Romanian martial artist

Alexandru Lungu (born 3 September 1974) is a Romanian professional mixed martial artist, kickboxer and judoka. Lungu has most recently competed in the Super Heavyweight division of MMA. A professional competitor since 2005, Lungu has formerly competed for the PRIDE Fighting Championships, Cage Rage, and K-1, for both MMA and professional kickboxing.

==Judo career==
A successful judoka, Lungu won several judo tournaments across Europe, including the Romanian Cup in 2004 and the International Tournament Monaco in 2005. Lungu competed in judo from 1991 until 2005.

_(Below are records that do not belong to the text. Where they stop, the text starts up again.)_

Lemma poll_reading len wb : is_u8 len -> forall fuel s buf pos tail, (write_len_with_protocol_len len - pos < fuel)%nat ->
  length buf = write_len_with_protocol_len len -> (pos <= length buf)%nat -> take pos buf = len :: tail ->
  bytes_ok (take pos buf ++ sock_incoming s) ->
  polled s (take pos buf) wb (write_len_with_protocol_len len <= pos + length (sock_incoming s))%nat
    (poll_loop fuel (mkFramed s wb buf pos (Length len))).
Proof.
  intros Hlen fuel. induction fuel as [|fuel IH]; intros s buf pos tail Hf Hbuf Hpos Ht Hb; [lia|].
  cbn [poll_loop fh_state fh_read_pos fh_read_buffer fh_sock fh_write_buffer].
  destruct (Nat.eqb_spec pos (write_len_with_protocol_len len)) as [->|Hne].
  - assert (take (write_len_with_protocol_len len) buf = buf) as Hall by (apply take_ge; lia). rewrite Hall in *. subst buf.
    apply Forall_app in Hb as [Hb _].
    destruct (handshake_any len tail Hb Hbuf) as (m & Hm & <-). left. rewrite <- (app_nil_r (HandshakeMessage_write_bytes m)), handshake_parsed by done.
    eexists m, _. split; [reflexivity|]. rewrite app_nil_r. by cbn.
  - destruct (Nat.leb_spec pos (length buf)); [|lia]. destruct (sock_read (length buf - pos) s) as [[[|b got]|] s'] eqn:E.
    + right. eexists. split; [reflexivity|]. intros [Hh He]. destruct (read_healthy (length buf - pos) s Hh) as (b & got & s'' & E' & _); [lia| |congruence].
      intros Hn. rewrite Hn in He. cbn [length] in He. lia.
    + destruct (read_some _ _ _ _ E) as (Hin & Hgot & Hw). set (got' := b :: got) in *.
      assert (Htake : take (pos + length got') (fill buf pos got') = take pos buf ++ got') by (apply fill_take; lia).
      destruct (IH s' (fill buf pos got') (pos + length got')%nat (tail ++ got')) as [(m & f & Ho & Hm & Hi & Hw' & Hwb & Hh)|(f & Ho & Hn)].
      * unfold got'. cbn [length]. lia.
      * rewrite length_fill by lia. done.
      * rewrite length_fill by lia. lia.
      * by rewrite Htake, Ht.
      * rewrite Htake, <- app_assoc, <- Hin. done.
      * left. exists m, f. split; [done|]. rewrite Htake, <- app_assoc, <- Hin in Hi. rewrite Hw'.
        split; [done|]. split; [done|]. split; [done|]. split; [done|]. intros Hs. apply Hh. destruct (read_healthy (length buf - pos) s Hs) as (b' & got'' & s'' & E' & Hs'); [lia|rewrite Hin; done|]. rewrite E in E'. by injection E' as _ _ <-.
      * right. exists f. split; [done|]. intros [Hs He]. apply Hn. split.
        -- destruct (read_healthy (length buf - pos) s Hs) as (b' & got'' & s'' & E' & Hs'); [lia|rewrite Hin; done|]. rewrite E in E'. by injection E' as _ _ <-.
        -- rewrite Hin, length_app in He. lia.
    + right. eexists. split; [reflexivity|]. intros [Hh He]. destruct (read_healthy (length buf - pos) s Hh) as (b & got & s'' & E' & _); [lia| |congruence].
      intros Hn. rewrite Hn in He. cbn [length] in He. lia.
Qed.

Lemma poll_fresh s wb : bytes_ok (sock_incoming s) ->
  polled s [] wb (exists m rest, handshake_ok m /\ sock_incoming s = HandshakeMessage_write_bytes m ++ rest)
    (framed_poll (mkFramed s wb [0] 0 Waiting)).
Proof.
  intros Hb. unfold framed_poll, POLL_FUEL. cbn [poll_loop Nat.add fh_state fh_read_buffer fh_sock fh_write_buffer fh_read_pos length].
  assert (Hempty : forall o s', sock_read 1 s = (o, s') -> o = None \/ o = Some [] ->
    ~ (sock_healthy s /\ exists m rest, handshake_ok m /\ sock_incoming s = HandshakeMessage_write_bytes m ++ rest)).
  { intros o s' E Ho [Hs (m & rest & Hm & Hi)]. destruct (read_healthy 1 s Hs) as (b & got & s'' & E' & _); [lia| |destruct Ho; congruence].
    destruct (handshake_head m Hm) as (len & tail & Hw & _). by rewrite Hi, Hw. }
  destruct (sock_read 1 s) as [[[|b [|b' got]]|] s'] eqn:E.
  - right. eexists. split; [reflexivity|]. eauto.
  - destruct (read_some _ _ _ _ E) as (Hin & _ & Hw). cbn [app] in Hin.
    assert (Hu : is_u8 b) by (rewrite Hin in Hb; by apply Forall_cons in Hb as [? _]).
    assert (HE : (1 <= write_len_with_protocol_len b)%nat) by (unfold write_len_with_protocol_len; lia).
    assert (Htake : take 1 (<[0%nat:=b]> (replicate (write_len_with_protocol_len b) 0)) = [b]).
    { destruct (write_len_with_protocol_len b); [lia|]. cbn. by rewrite take_0. }
    assert (Hs' : sock_healthy s -> sock_healthy s').
    { intros Hs. destruct (read_healthy 1 s Hs) as (x & g & s'' & E' & Hs'); [lia|by rewrite Hin|]. rewrite E in E'. by injection E' as _ _ <-. }
    destruct (poll_reading b wb Hu (1 + write_len_with_protocol_len 255) s' (<[0%nat:=b]> (replicate (write_len_with_protocol_len b) 0)) 1 [])
      as [(m & f & Ho & Hm & Hi & Hw' & Hwb & Hh)|(f & Ho & Hn)].
    + unfold in_unsigned, write_len_with_protocol_len in *. lia.
    + by rewrite length_insert, length_replicate.
    + by rewrite length_insert, length_replicate.
    + done.
    + rewrite Htake. cbn [app]. by rewrite <- Hin.
    + left. exists m, f. split; [done|]. split; [done|]. rewrite Htake in Hi. cbn [app] in Hi |- *. rewrite Hin, Hw'. do 3 (split; [done|]). auto.
    + right. exists f. split; [done|]. intros [Hs (m & rest & Hm & Hi)]. apply Hn. split; [auto|].
      destruct (handshake_head m Hm) as (len & tail & Hwm & _ & Hl). rewrite Hi, Hwm in Hin. injection Hin as -> Hin. rewrite <- Hin, length_app. cbn [length] in Hl. lia.
  - destruct (read_some _ _ _ _ E) as (_ & Hl & _). cbn in Hl. lia.
  - right. eexists. split; [reflexivity|]. eauto.
Qed.
(** After any sequence of additions, removals and clears, the filters are without
    duplicates and are the elements of the set the sequence describes. *)
Lemma filters_are_a_set (ops : list (FilterOp F)) :
  let filters := foldl run_filter_op Filters_new ops in
  NoDup filters /\ forall f, f ∈ filters <-> set_after ops f = true.
Proof.
  cbn. induction ops as [|op ops IH] using rev_ind; [split; [constructor|]; intros f; split; [by intros ?%elem_of_nil|done]|].
  rewrite foldl_app. cbn [foldl]. destruct IH as [Hn Hin]. generalize dependent (foldl run_filter_op Filters_new ops). intros filters Hn Hin.
  unfold set_after in *. destruct op as [g|g|]; cbn [run_filter_op].
  - destruct (add_filter_spec filters g Hn) as [Hn' Hg]. split; [done|]. intros f. rewrite Hg, Hin, foldl_app. cbn.
    destruct (decide (f = g)); [|naive_solver]. split; [done|by left].
  - destruct (remove_filter_spec filters g Hn) as [Hn' Hg]. split; [done|]. intros f. rewrite Hg, Hin, foldl_app. cbn.
    destruct (decide (f = g)); [|naive_solver]. split; [by intros []|done].
  - split; [constructor|]. intros f. rewrite foldl_app. cbn. split; [by intros ?%elem_of_nil|done].
Qed.

(** A handshake is filtered exactly when some filter blocks one of its fields and no
    filter allows any field or asks for more data, whatever the order of the filters. In
    particular a filter that allows one field overrides the blocking of another one. *)
Lemma should_filter_decides addr prot ext hash pid (filters : list F) :
  should_filter addr prot ext hash pid filters = true <->
  FBlock ∈ decisions addr prot ext hash pid filters /\ ~ (FAllow ∈ decisions addr prot ext hash pid filters) /\
  ~ (FNeedData ∈ decisions addr prot ext hash pid filters).
Proof.
  rewrite should_filter_max, bool_decide_eq_true, list_max_one. generalize (decisions addr prot ext hash pid filters). intros l.
  rewrite list_elem_of_fmap, Forall_map. split.
  - intros [(d & E & Hd) Hl]. symmetry in E. apply decision_block in E as ->. split; [done|].
    split; intros Hx; apply (proj1 (Forall_forall _ _) Hl) in Hx; cbn in Hx; lia.
  - intros (Hb & Ha & Hn). split; [by exists FBlock|]. apply Forall_forall. intros [] Hx; cbn; try lia; done.
Qed.

End FilterSets.

(** ** The handlers *)

Section Handlers.
Context `{NL : NomLaws} {S : Type} `{HS : Socket S} `{!SocketLaws S} {F : Type} `{EqDecision F} `{HF : HandshakeFilter F}.
Implicit Types (s : S) (filters : list F).

(** A frame on a fresh socket takes exactly one handshake message from it: the bytes
    after the message stay in the socket, nothing is written, and the only other outcome
    is that reading ended early, which does not happen when the socket makes progress and
    the bytes start with a message. It neither fails nor panics, whatever the bytes. *)
Lemma frame_reads_one_message s : bytes_ok (sock_incoming s) ->
  (exists m f, framed_poll (FramedHandshake_new s) = Ok (Some m, f) /\ handshake_ok m /\
    sock_incoming s = HandshakeMessage_write_bytes m ++ sock_incoming (fh_sock f) /\ sock_written (fh_sock f) = sock_written s) \/
  (exists f, framed_poll (FramedHandshake_new s) = Ok (None, f) /\
    ~ (sock_healthy s /\ exists m rest, handshake_ok m /\ sock_incoming s = HandshakeMessage_write_bytes m ++ rest)).
Proof.
  intros Hb. destruct (poll_fresh s [] Hb) as [(m & f & Ho & Hm & Hi & Hw & _)|(f & Ho & Hn)]; [left|right]; [exists m, f|exists f]; done.
Qed.

(** A connection handed over after the message [m] was received on [s]. *)
Definition completes (ext : Extensions) filters s (addr : SocketAddr) (m : HandshakeMessage) (c : CompleteMessage S) : Prop :=
  handshake_ok m /\ sock_incoming s = HandshakeMessage_write_bytes m ++ sock_incoming (cm_sock c) /\
  cm_prot c = hs_prot m /\ cm_hash c = hs_hash m /\ cm_pid c = hs_pid m /\ cm_addr c = addr /\
  cm_ext c = Extensions_union ext (hs_ext m) /\ filters_all addr m filters = false.

Lemma send_ignored_spec {A} item f (k : FramedHandshake S -> res unit A) : fh_write_buffer f = [] ->
  exists f', send_ignored item f k = k f' /\ sock_incoming (fh_sock f') = sock_incoming (fh_sock f) /\
    fh_read_buffer f' = fh_read_buffer f /\ fh_read_pos f' = fh_read_pos f /\ fh_state f' = fh_state f /\
    (sock_healthy (fh_sock f) -> sock_healthy (fh_sock f') /\
      sock_written (fh_sock f') = sock_written (fh_sock f) ++ HandshakeMessage_write_bytes item).
Proof.
  intros Hw. unfold send_ignored, framed_send. rewrite Hw. cbn [app].
  destruct (framed_send_loop_spec (Datatypes.S (length (HandshakeMessage_write_bytes item)))
    (mkFramed (fh_sock f) (HandshakeMessage_write_bytes item) (fh_read_buffer f) (fh_read_pos f) (fh_state f)))
    as (r & f' & -> & Hp & Hfu & Hi & H1 & H2 & H3 & Hh); [cbn; lia|done|].
  exists f'. cbn in *. split; [by destruct r as [[]| | |]|]. do 4 (split; [done|]). intros Hs. by destruct (Hh Hs) as (_ & ? & _ & ?).
Qed.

He competed for Romania at the 1996 Summer Olympics.

==Mixed martial arts career==

===PRIDE Fighting Championships===
Lungu made his professional MMA debut on 23 October 2005 at PRIDE 30 against James Thompson, in a Super Heavyweight bout, Lungu weighed in at 368 lbs. and knocked Thompson down in the early seconds of round one, but seemed to fatigue upon standing up and lost via TKO at 2:13 of the first round.

===Cage Rage===
Lungu picked up a win in his next fight a year later on 30 September 2006 at Cage Rage 18 against Mark Buchanan via submission (kimura) in the first round.

===Independent promotions===
Lungu returned to Romania to continue competing and has compiled a record of 9-2 since PRIDE and Cage Rage.

Lungu defeated Mighty Mo via knockout in the first round on 15 December 2014 in an Open Weight bout.

Lungu is next scheduled to face Jeff Monson on 15 June 2015 at RXF 18.

===Kickboxing career===
Lungu made his professional kickboxing debut for SUPERKOMBAT on 15 October 2011, against Bob Sapp. Lungu won via knockout in the first round and has since compiled a professional kickboxing record of 4-1 for the promotion, most recently picking up a win over Mike Bourke on 21 December 2013 via first round knockout.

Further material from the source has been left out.